This class competes in T44 and F44. In modern pentathlon, they compete in P44. Shank length for people in this class is not uniform, with competitors having different lengths of leg found below the knee. People in this class use a three-part prosthetic limb when competing in athletics: a socket, a shank, and a foot. People in this class can use standard starting blocks because their amputation generally allows for the use of a standard starting position. Use of a specially made carbon fibre running prosthetic leg assists runners in this class in lowering their heart rate compared to using a prosthetic not designed for running. Runners in this class can have lower metabolic costs compared to elite runners over middle and long distances.

Inside the class, shank length does not impact the distance that male long jumpers can jump. A study comparing the performance of athletics competitors at the 1984 Summer Paralympics found no significant difference in performance times between women in A3 and A4 in the javelin; women in A2, A3 and A4 in the long jump; men in the A3, A4, A5, A6, A7, A8 and A9 in the discus; men in A2, A3 and A4 in the discus; men in A1, A2, A3, A4, A5, A6, A7, A8 and A9 in the javelin; men in A2, A3 and A4 in the javelin; men in A2, A3 and A4 in the shot put; men in A2, A3 and A4 in the high jump; men in A4, A5 and A6 in the high jump; and men in A1, A2, A3 and A4 in the 400 meter race.

Because of low participation rates in men's T43 races, the class has been combined with the T44 class.
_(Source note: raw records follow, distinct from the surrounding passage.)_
(* ===== verification/TxnStore.v ===== *)
(** * What the transaction layer asks of a storage

    The interface between the two-phase commit and the stores of the Regions.
    For every key and transaction a store has a status: nothing, a lock, a
    commit, a rollback.  [TxnStore] says how the requests of [TxnProg] move the
    statuses and what their answers mean; the coordinator's guarantees are proved
    against it, and MvccTxnStore.v shows that [MvccStorage] provides it. *)

From Stdlib Require Import ZArith.
From S2P Require Import Prelude KvEngine MvccTypes Codec Hlc Mvcc RegionMeta TxnProg.

(** The status of a transaction on a key.  A lock names the primary, says whether
    it is pessimistic, and remembers the last timestamp the oracle had issued when
    it was placed. *)
Inductive kstatus :=
| KNone
| KLocked (primary : string) (pessimistic : bool) (placed : N)
| KCommitted (commitTs : N)
| KRolledBack.

(** The transaction has been prewritten on the key, whatever happened since. *)
Definition settled (x : kstatus) : Prop :=
  (∃ p t, x = KLocked p false t) ∨ (∃ c, x = KCommitted c) ∨ x = KRolledBack.

(** ** Requests *)

Inductive effect :=
| FLock (pk : string) (pessimistic : bool) (forUpdate : N)
| FCommit (commitTs : N)
| FRollback.

(** The keys a request may change, for which transaction, and how. *)
Definition footprint (op : store_op) : option (list string * N * effect) :=
  match op with
  | OpAcquirePessimisticLockForUpdate key pk startTs _ fu _ _ => Some ([key], startTs, FLock pk true fu)
  | OpPrewriteLock key pk startTs _ fu _
  | OpPrewrite key _ pk startTs _ fu _
  | OpPrewriteDelete key pk startTs _ fu _ => Some ([key], startTs, FLock pk false fu)
  | OpBatchPrewrite muts pk startTs _ fu _ => Some (mut_key <$> muts, startTs, FLock pk false fu)
  | OpCommit key startTs c | OpCommitWithBudget key startTs c _ => Some ([key], startTs, FCommit c)
  | OpBatchCommit keys startTs c _ => Some (keys, startTs, FCommit c)
  | OpRollback key startTs => Some ([key], startTs, FRollback)
  | OpBatchRollback keys startTs => Some (keys, startTs, FRollback)
  | OpCheckTxnStatus key startTs _ rb _ => if rb then Some ([key], startTs, FRollback) else None
  | OpResolveLock key startTs RsCommitted c => Some ([key], startTs, FCommit c)
  | OpResolveLock key startTs RsRolledBack _ => Some ([key], startTs, FRollback)
  | _ => None
  end.

(** What an effect may do to a status when the oracle has issued timestamps up to
    [tso]. *)
Definition change (tso : N) (e : effect) (x x' : kstatus) : Prop :=
  match e with
  | FLock pk pess _ => (x = KNone ∨ ∃ p t, x = KLocked p true t) ∧ x' = KLocked pk pess tso
  | FCommit c => (∃ p t, x = KLocked p false t ∧ (t < c)%N) ∧ x' = KCommitted c
  | FRollback => (x = KNone ∨ ∃ p b t, x = KLocked p b t) ∧ x' = KRolledBack
  end.

(** A committed or rolled back status is final. *)
Lemma change_final tso e x x' : change tso e x x' → (∀ c, x ≠ KCommitted c) ∧ x ≠ KRolledBack.
Proof. destruct e; simpl; naive_solver. Qed.

Lemma change_settled tso e x x' : change tso e x x' → settled x → settled x'.
Proof.
  destruct e; simpl.
  - intros [[->|(p & t & ->)] ->]; unfold settled; naive_solver.
  - intros [_ ->]. right. left. eauto.
  - intros [_ ->]. by right; right.
Qed.

Section interface.
Context (is_start : N → bool).

(** The arguments of a request fit their types; the transaction's timestamp is a
    start timestamp. *)
Definition args_ok (op : store_op) : Prop :=
  (∀ keys T e, footprint op = Some (keys, T, e) → is_start T = true ∧ fits64 T) ∧
  match op with
  | OpAcquirePessimisticLockForUpdate _ pk _ ttl fu expireAt _ =>
      fits_mem pk ∧ fits64 ttl ∧ fits64 fu ∧ fits64 expireAt
  | OpPrewriteLock _ pk _ ttl fu _ | OpPrewrite _ _ pk _ ttl fu _
  | OpPrewriteDelete _ pk _ ttl fu _ | OpBatchPrewrite _ pk _ ttl fu _ =>
      fits_mem pk ∧ fits64 ttl ∧ fits64 fu
  | OpResolveLock _ T _ c => is_start T = true ∧ fits64 T ∧ fits64 c
  | OpCheckTxnStatus _ T _ _ _ => is_start T = true ∧ fits64 T
  | OpGarbageCollect _ => False
  | _ => True
  end.

(** What a caller has to ensure at the moment its request runs: a commit uses a
    commit timestamp, and meets no pessimistic lock of the transaction and none
    placed after the timestamp was issued.  Collection is not part of this
    interface. *)
Definition admits {S} (status : S → string → N → kstatus) (held : S → string → N → Prop)
    (s : S) (op : store_op) : Prop :=
  args_ok op ∧
  ∀ keys T c, footprint op = Some (keys, T, FCommit c) →
    fits64 c ∧ is_start c = false ∧
    ∀ key, key ∈ keys → held s key T → ∃ p t, status s key T = KLocked p false t ∧ (t < c)%N.

(** What an answer says about the store after the request ran. *)
Definition says {S} (status : S → string → N → kstatus) (held : S → string → N → Prop)
    (op : store_op) : answer_of op → S → Prop :=
  match op return answer_of op → S → Prop with
  | OpPrewriteLock key _ T _ _ _ | OpPrewrite key _ _ T _ _ _ | OpPrewriteDelete key _ T _ _ _ =>
      λ a s, a = StOk → settled (status s key T)
  | OpBatchPrewrite muts _ T _ _ _ =>
      λ a s, a.1 = StOk → ∀ key, key ∈ mut_key <$> muts → settled (status s key T)
  | OpCommit key T _ | OpCommitWithBudget key T _ _ =>
      λ a s, IsCommitSuccess a = true → ∃ c, status s key T = KCommitted c
  | OpCheckTxnStatus key T _ _ _ =>
      λ a s, a.1 = StOk →
        let r := default default_TxnRecordStatus a.2 in
        match trs_state r with
        | RsCommitted => status s key T = KCommitted (trs_commitTs r)
        | RsRolledBack => status s key T = KRolledBack
        | RsNotFound => status s key T = KNone
        | RsLocked => True
        end
  | OpExpiredLocks _ =>
      λ a s, ∀ key l, (key, l) ∈ a → held s key (lock_startTs l) ∧
        ∀ p b t, status s key (lock_startTs l) = KLocked p b t → p = primaryKey l ∧ b = isPessimistic l
  | _ => λ _ _, True
  end.

(** A store: its statuses, the locks it holds, the runs of its requests. *)
Class TxnStore (S : Type) := {
  ts_status : S → string → N → kstatus;
  ts_held : S → string → N → Prop;
  ts_inv : S → Prop;
  (** [ts_exec tso op s a s']: run when the oracle has issued up to [tso]. *)
  ts_exec : N → ∀ op : store_op, S → answer_of op → S → Prop;

  ts_exec_inv tso op s a s' :
    ts_inv s → admits ts_status ts_held s op → ts_exec tso op s a s' → ts_inv s';
  ts_exec_status tso op s a s' key T :
    ts_inv s → admits ts_status ts_held s op → ts_exec tso op s a s' →
    ts_status s' key T = ts_status s key T ∨
    ∃ keys e, footprint op = Some (keys, T, e) ∧ key ∈ keys ∧
      change tso e (ts_status s key T) (ts_status s' key T);
  ts_exec_held tso op s a s' key T :
    ts_inv s → admits ts_status ts_held s op → ts_exec tso op s a s' →
    ts_held s' key T → ts_held s key T ∨
    ∃ keys pk pess fu, footprint op = Some (keys, T, FLock pk pess fu) ∧ key ∈ keys ∧
      ∀ c, ts_status s key T = KCommitted c → (c ≤ N.max T fu)%N;
  ts_exec_says tso op s a s' :
    ts_inv s → admits ts_status ts_held s op → ts_exec tso op s a s' →
    says ts_status ts_held op a s';
  ts_locked_held s key T p b t : ts_status s key T = KLocked p b t → ts_held s key T;
  ts_held_status s key T : ts_inv s → ts_held s key T →
    (∃ p b t, ts_status s key T = KLocked p b t) ∨ ∃ c, ts_status s key T = KCommitted c;
  (** After a commit the transaction's lock is gone. *)
  ts_commit_releases tso op s a s' key T keys c :
    ts_inv s → admits ts_status ts_held s op → ts_exec tso op s a s' →
    footprint op = Some (keys, T, FCommit c) → ts_status s key T ≠ ts_status s' key T →
    ¬ ts_held s' key T
}.

End interface.

Arguments ts_status {is_start S _} s key T : rename.
Arguments ts_held {is_start S _} s key T : rename.
Arguments ts_inv {is_start S _} s : rename.
Arguments ts_exec {is_start S _} tso op s a s' : rename.
Arguments ts_exec_inv {is_start S _} tso op s a s' : rename.
Arguments ts_exec_status {is_start S _} tso op s a s' key T : rename.
Arguments ts_exec_held {is_start S _} tso op s a s' key T : rename.
Arguments ts_exec_says {is_start S _} tso op s a s' : rename.
Arguments ts_locked_held {is_start S _} s key T p b t : rename.
Arguments ts_held_status {is_start S _} s key T : rename.
Arguments ts_commit_releases {is_start S _} tso op s a s' key T keys c : rename.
The combined class was then called T44, and included both single and double below the knee amputees. There was a push in 2008 to avoid this happening because of a perception that double below knee amputees had a competitive advantage compared to single below knee amputees. Subsequent research related to results for men at the 2012 Summer Paralympics in London confirmed this to be the case for both the 200 meters and 400 meters.
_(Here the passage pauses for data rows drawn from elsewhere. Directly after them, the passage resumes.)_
(** Everything an answer of a store says is true of it. *)
Lemma cs_exec_says tso op cs a cs' :
  cs_inv cs → admits is_start cs_status cs_held cs op → cs_exec tso op cs a cs' →
  says cs_status cs_held op a cs'.
Proof using start_pos.
  intros Hi Had (now & now2 & Hnow & _ & Hrun & Ht). pose proof Had as [[HT Hargs] _].
  pose proof Hi as (Hm & _ & Hk).
  destruct op as [| |key pk T ttl fu ex b|key pk T ttl fu b|key v pk T ttl fu b|key pk T ttl fu b
    |muts pk T ttl fu b|key T c|key T c b|keys T c b|key T|keys T|key T cur rb b|key T d c|nw|sp| | |];
    simpl in *; try done.
  - destruct Hargs as (? & ? & ?). destruct (HT _ _ _ eq_refl) as [? ?]. intros ->.
    eapply (prepared_lock_settled tso now cs cs' key T pk fu (PreparePrewriteLock (cs_store cs) key pk T ttl fu));
      [exact Hi|by apply sound_PreparePrewriteLock|apply prewrite_lock_unchanged|exact Hrun|exact Ht].
  - destruct Hargs as (? & ? & ?). destruct (HT _ _ _ eq_refl) as [? ?]. intros ->.
    eapply PrewriteLocked_settled; [exact Hi|..|exact Hrun|exact Ht]; done.
  - destruct Hargs as (? & ? & ?). destruct (HT _ _ _ eq_refl) as [? ?]. intros ->.
    eapply PrewriteLocked_settled; [exact Hi|..|exact Hrun|exact Ht]; done.
  - destruct Hargs as (? & ? & ?). intros Hst key Hkey. injection Hrun as <- Hs. simpl in Hst.
    eapply BatchPrewrite_settled; [exact Hi|by eapply HT| |rewrite <- Hs, <- Hst; apply surjective_pairing|done..].
    by split_and!.
  - destruct (HT _ _ _ eq_refl) as [? ?]. intros Hok.
    eapply Commit_says; [exact Hi|done| |exact Hrun|exact Ht|done].
    eapply admits_commit; [exact Had|done|set_solver].
  - destruct (HT _ _ _ eq_refl) as [? ?]. intros Hok.
    eapply Commit_says; [exact Hi|done| |exact Hrun|exact Ht|done].
    eapply admits_commit; [exact Had|done|set_solver].
  - intros Hok. destruct a as [st r]. by eapply CheckTxnStatus_says.
  - injection Hrun as <- Hs. intros key l. unfold ExpiredLocks.
    rewrite list_elem_of_filter, elem_of_map_to_list. intros [_ Hl]. rewrite Hs in Hl.
    assert (cs_held cs' key (lock_startTs l)) as Hh by (exists (persisted_lock l); by rewrite view_lock, Hl).
    split; [done|]. intros p b t. unfold cs_status, status_of. rewrite view_lock, Hl. simpl.
    destruct (MvccSpec.decision _ _) as [[c w]|]; [by case_match|]. rewrite N.eqb_refl. by intros [= <- <- _].
Qed.
(* ===== verification/TwoPhase.v ===== *)
(** * Two-phase commit over the Regions of a cluster

    A world has the stores of the Regions, the oracle, the requests sent so far,
    the answers produced so far, the client sessions and the recovery workers.
    Sessions and workers are programs; each step lets one of them take an event,
    runs a request that was sent, or stops a session.  A request may run any
    number of times, at any later time, or never; an answer may be lost, and then
    the caller sees a failure.

    The protocol is stated apart from the programs: [phase] is what a session has
    committed itself to, [sends] and [learn] say which requests it may send and
    what it concludes from an answer.  This file shows that programs that follow
    the protocol keep transactions atomic; Conform.v shows that the code follows
    it.

    Every key has one [home] Region for the whole run: moving keys between
    Regions is not part of this model, nor is garbage collection. *)

From Stdlib Require Import ZArith.
From S2P Require Import Prelude KvEngine MvccTypes Codec Hlc Mvcc RegionMeta TxnProg TxnStore.

(** ** The protocol *)

(** What a session has committed itself to: nothing yet; the commit timestamp
    [c]; the commit, because the primary is known to be committed; the rollback,
    because the primary is known to be rolled back; the rollback, and no commit
    was or will be sent. *)
Inductive phase := POpen | PCommit (c : N) | PDone (c : N) | PRolled (c : N) | PAbort.

Record ps := MkPs {
  ps_phase : phase;
  ps_pk : option string;    (** the primary named by the requests so far *)
  ps_fu : N;                (** the largest [forUpdateTs] sent *)
  ps_writes : list string;  (** keys for which a prewrite was sent *)
  ps_acked : list string;   (** keys whose prewrite was acknowledged *)
  ps_ts : list N            (** timestamps taken since the last acknowledgement *)
}.
Implicit Types (σ : ps) (T c : N) (key : string) (op : store_op).

Definition ps_init : ps := MkPs POpen None 0 [] [] [].

Definition commit_ts σ : option N :=
  match ps_phase σ with
  | PCommit c | PDone c | PRolled c => Some c
  | _ => None
  end.

Definition set_phase σ ph : ps :=
  MkPs ph (ps_pk σ) (ps_fu σ) (ps_writes σ) (ps_acked σ) (ps_ts σ).
Definition take_ts σ ts : ps :=
  MkPs (ps_phase σ) (ps_pk σ) (ps_fu σ) (ps_writes σ) (ps_acked σ) (ts :: ps_ts σ).
Definition add_lock σ pk fu keys : ps :=
  MkPs (ps_phase σ) (Some pk) (N.max (ps_fu σ) fu) (keys ++ ps_writes σ) (ps_acked σ) (ps_ts σ).
Definition add_ack σ keys : ps :=
  MkPs (ps_phase σ) (ps_pk σ) (ps_fu σ) (ps_writes σ) (keys ++ ps_acked σ) [].

(** Requests that only the session of the transaction sends. *)
Definition is_resolve op : bool :=
  match op with OpResolveLock _ _ _ _ | OpCheckTxnStatus _ _ _ _ _ => true | _ => false end.

(** The requests the session of [T] may send in a phase, and what sending them
    commits it to. *)
Inductive sends T : ps → store_op → ps → Prop :=
| SRead σ op : footprint op = None → sends T σ op σ
| SLock σ op key pk fu :
    footprint op = Some ([key], T, FLock pk true fu) → ps_phase σ = POpen →
    (ps_pk σ = None ∨ ps_pk σ = Some pk) → sends T σ op (add_lock σ pk fu [])
| SPrewrite σ op keys pk fu :
    footprint op = Some (keys, T, FLock pk false fu) → ps_phase σ = POpen →
    (ps_pk σ = None ∨ ps_pk σ = Some pk) → sends T σ op (add_lock σ pk fu keys)
| SDecide σ op pk c :
    footprint op = Some ([pk], T, FCommit c) → is_resolve op = false → ps_phase σ = POpen →
    ps_pk σ = Some pk → pk ∈ ps_acked σ → ps_writes σ ⊆ ps_acked σ →
    c ∈ ps_ts σ → (N.max T (ps_fu σ) < c)%N → sends T σ op (set_phase σ (PCommit c))
| SCommitPrimary σ op pk c :
    footprint op = Some ([pk], T, FCommit c) → is_resolve op = false → ps_phase σ = PCommit c →
    ps_pk σ = Some pk → sends T σ op σ
| SCommit σ op keys c :
    footprint op = Some (keys, T, FCommit c) → is_resolve op = false → ps_phase σ = PDone c →
    keys ⊆ ps_acked σ → sends T σ op σ
| SAbort σ op keys :
    footprint op = Some (keys, T, FRollback) → is_resolve op = false →
    ps_phase σ = POpen ∨ ps_phase σ = PAbort → sends T σ op (set_phase σ PAbort)
| SRollback σ op keys c :
    footprint op = Some (keys, T, FRollback) → is_resolve op = false →
    ps_phase σ = PRolled c → sends T σ op σ
| SRelease σ op keys c :
    footprint op = Some (keys, T, FRollback) → is_resolve op = false →
    ps_phase σ = PDone c → (∀ key, key ∈ keys → key ∉ ps_writes σ) → sends T σ op σ.

(** What an answer to a query of the primary says. *)
Definition learn_record σ (r : TxnRecordStatus) : ps :=
  match ps_phase σ, trs_state r with
  | PCommit c, RsCommitted => set_phase σ (PDone c)
  | PCommit c, RsRolledBack => set_phase σ (PRolled c)
  | _, _ => σ
  end.

(** What the session concludes from an answer. *)
Definition learn T σ op : answer_of op → ps :=
  match op return answer_of op → ps with
  | OpPrewriteLock key _ T' _ _ _ | OpPrewrite key _ _ T' _ _ _ | OpPrewriteDelete key _ T' _ _ _ =>
      λ a, if bool_decide (a = StOk ∧ T' = T) then add_ack σ [key] else σ
  | OpBatchPrewrite muts _ T' _ _ _ =>
      λ a, if bool_decide (a.1 = StOk ∧ T' = T) then add_ack σ (mut_key <$> muts) else σ
  | OpCommitWithBudget key T' _ _ =>
      λ a, match ps_phase σ with
           | PCommit c => if IsCommitSuccess a && bool_decide (ps_pk σ = Some key ∧ T' = T)
                          then set_phase σ (PDone c) else σ
           | _ => σ
           end
  | OpCheckTxnStatus key T' _ _ _ =>
      λ a, if bool_decide (a.1 = StOk ∧ ps_pk σ = Some key ∧ T' = T)
           then learn_record σ (default default_TxnRecordStatus a.2) else σ
  | _ => λ _, σ
  end.

(** Answers a session cannot get: a commit with another timestamp than its own. *)
Definition expected T σ op : answer_of op → Prop :=
  match op return answer_of op → Prop with
  | OpCheckTxnStatus key T' _ _ _ => λ a,
      a.1 = StOk → ps_pk σ = Some key → T' = T →
      trs_state (default default_TxnRecordStatus a.2) = RsCommitted →
      commit_ts σ = Some (trs_commitTs (default default_TxnRecordStatus a.2))
  | _ => λ _, True
  end.

(** ** Programs that follow the protocol *)

Section follows.
Context (is_start : N → bool).

(** [wp T p σ Q R]: the program follows the protocol of [T] from [σ], ends in a
    value and a state that satisfy [Q], or in an exception and a state that
    satisfy [R]. *)
Fixpoint wp {X A} T (p : prog X A) σ (Q : A → ps → Prop) (R : X → ps → Prop) : Prop :=
  match p with
  | Ret a => Q a σ
  | Raise x => R x σ
  | Vis e k =>
      match e return (resp e → ps → Prop) → Prop with
      | ENext => λ K, K None σ ∧
          ∀ ts, fits64 ts → is_start ts = false → (∀ ts', ts' ∈ ps_ts σ → ts' < ts)%N →
                K (Some ts) (take_ts σ ts)
      | ESubmit _ op => λ K, ∃ σ', args_ok is_start op ∧ sends T σ op σ' ∧ K tt σ'
      | EAwait _ op => λ K, ∀ a, expected T σ op a → K a (learn T σ op a)
      | _ => λ K, ∀ a, K a σ
      end (λ r σ', wp T (k r) σ' Q R)
  end.

Lemma wp_mono {X A} T (p : prog X A) σ (Q Q' : A → ps → Prop) (R R' : X → ps → Prop) :
  (∀ a σ, Q a σ → Q' a σ) → (∀ x σ, R x σ → R' x σ) → wp T p σ Q R → wp T p σ Q' R'.
Proof.
  intros HQ HR. revert σ. induction p as [a|x|e k IH]; intros σ; simpl; [auto..|].
  destruct e; simpl; eauto.
  - intros [H1 H2]. split; [by apply IH|]. intros ts Hf Hs Ht. apply IH. by apply H2.
  - intros (σ' & Hargs & Hs & Hk). eauto.
Qed.

Lemma wp_bind {X A B} T (p : prog X A) (f : A → prog X B) σ (Q : B → ps → Prop) (R : X → ps → Prop) :
  wp T p σ (λ a σ', wp T (f a) σ' Q R) R → wp T (p ≫= f) σ Q R.
Proof.
  revert σ. induction p as [a|x|e k IH]; intros σ; simpl; [done..|].
  destruct e; simpl; eauto.
  - intros [H1 H2]. split; [by apply IH|]. intros ts Hf Hs Ht. apply IH. by apply H2.
  - intros (σ' & Hargs & Hs & Hk). exists σ'. split; [done|]. split; [done|]. by apply IH.
Qed.

(** *** Recovery workers *)

(** What a worker knows: the primary of a transaction with a lock; that the
    primary is committed; that it will never be. *)
Inductive rfact :=
| RLock (T : N) (pk : string)
| RCommitted (T : N) (pk : string) (c : N)
| RDead (T : N) (pk : string).

Definition told op : answer_of op → list rfact :=
  match op return answer_of op → list rfact with
  | OpExpiredLocks _ => λ a, (λ item, RLock (lock_startTs item.2) (primaryKey item.2)) <$> a
  | OpCheckTxnStatus key T _ true _ => λ a,
      if bool_decide (a.1 = StOk) then
        let r := default default_TxnRecordStatus a.2 in
        match trs_state r with
        | RsCommitted => [RCommitted T key (trs_commitTs r)]
        | RsRolledBack | RsNotFound => [RDead T key]
        | RsLocked => []
        end
      else []
  | _ => λ _, []
  end.

(** The requests a worker may send. *)
Inductive resolves (K : list rfact) : store_op → Prop :=
| RsRead op : footprint op = None → args_ok is_start op → resolves K op
| RsCheck T pk now budget :
    RLock T pk ∈ K → resolves K (OpCheckTxnStatus pk T now true budget)
| RsCommit T key pk c :
    RLock T pk ∈ K → RCommitted T pk c ∈ K → resolves K (OpResolveLock key T RsCommitted c)
| RsRollback T key pk :
    RLock T pk ∈ K → (key = pk ∨ RDead T pk ∈ K) → resolves K (OpResolveLock key T RsRolledBack 0).

Fixpoint wpr {X A} (p : prog X A) (K : list rfact) (Q : A → list rfact → Prop) : Prop :=
  match p with
  | Ret a => Q a K
  | Raise _ => True
  | Vis e k =>
      match e return (resp e → list rfact → Prop) → Prop with
      | ESubmit _ op => λ F, resolves K op ∧ F tt K
      | EAwait _ op => λ F, ∀ a, F a (told op a ++ K)
      | _ => λ F, ∀ a, F a K
      end (λ r K', wpr (k r) K' Q)
  end.

Lemma wpr_mono {X A} (p : prog X A) K (Q Q' : A → list rfact → Prop) :
  (∀ a K, Q a K → Q' a K) → wpr p K Q → wpr p K Q'.
Proof.
  intros HQ. revert K. induction p as [a|x|e k IH]; intros K; simpl; [auto..|].
  destruct e; simpl; eauto. intros [H1 H2]. split; [done|]. by apply IH.
Qed.

Lemma wpr_bind {X A B} (p : prog X A) (f : A → prog X B) K (Q : B → list rfact → Prop) :
  wpr p K (λ a K', wpr (f a) K' Q) → wpr (p ≫= f) K Q.
Proof.
  revert K. induction p as [a|x|e k IH]; intros K; simpl; [done..|].
  destruct e; simpl; eauto. intros [H1 H2]. split; [done|]. by apply IH.
Qed.

End follows.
The nature of a person's amputations in this class can effect their physiology and sports performance. Because of the potential for balance issues related to having an amputation, during weight training amputees are encouraged to use a spotter when lifting more than 15 lb. Lower limb amputations effect a person's energy cost for being mobile. To keep their oxygen consumption rate similar to people without lower limb amputations, they need to walk slower. People in this class use around 7% more oxygen to walk or run the same distance as someone without a lower limb amputation.

People in this class can have problems with their gait. There are a number of different causes for these issues and suggested ways to modify them. For a gait that has abrupt heel contact, the cause can be excessive heel lever. This can be fixed by realigning their prosthetic foot. For jerky knee motions, the cause could be a loose socket in the knee or inadequate suspension. In that case, the socket might need replacing or they may need to realign the prosthesis. If they have prolonged heel contact, the cause could be problems with the heel lever in their prosthesis or a worn heel. Increasing heel stiffness or realigning the prosthesis corrects these issues. In some cases, prolonged heel contact or knees remaining fulling extended is a problem with training prosthesis use. Foot drag - often caused by an ill-fitting prosthesis - can be corrected by shortening the length of the prosthesis. Uneven length strides can be a result of problems with hip flexion or insecurity about their walk, both of which can be corrected by physical therapy.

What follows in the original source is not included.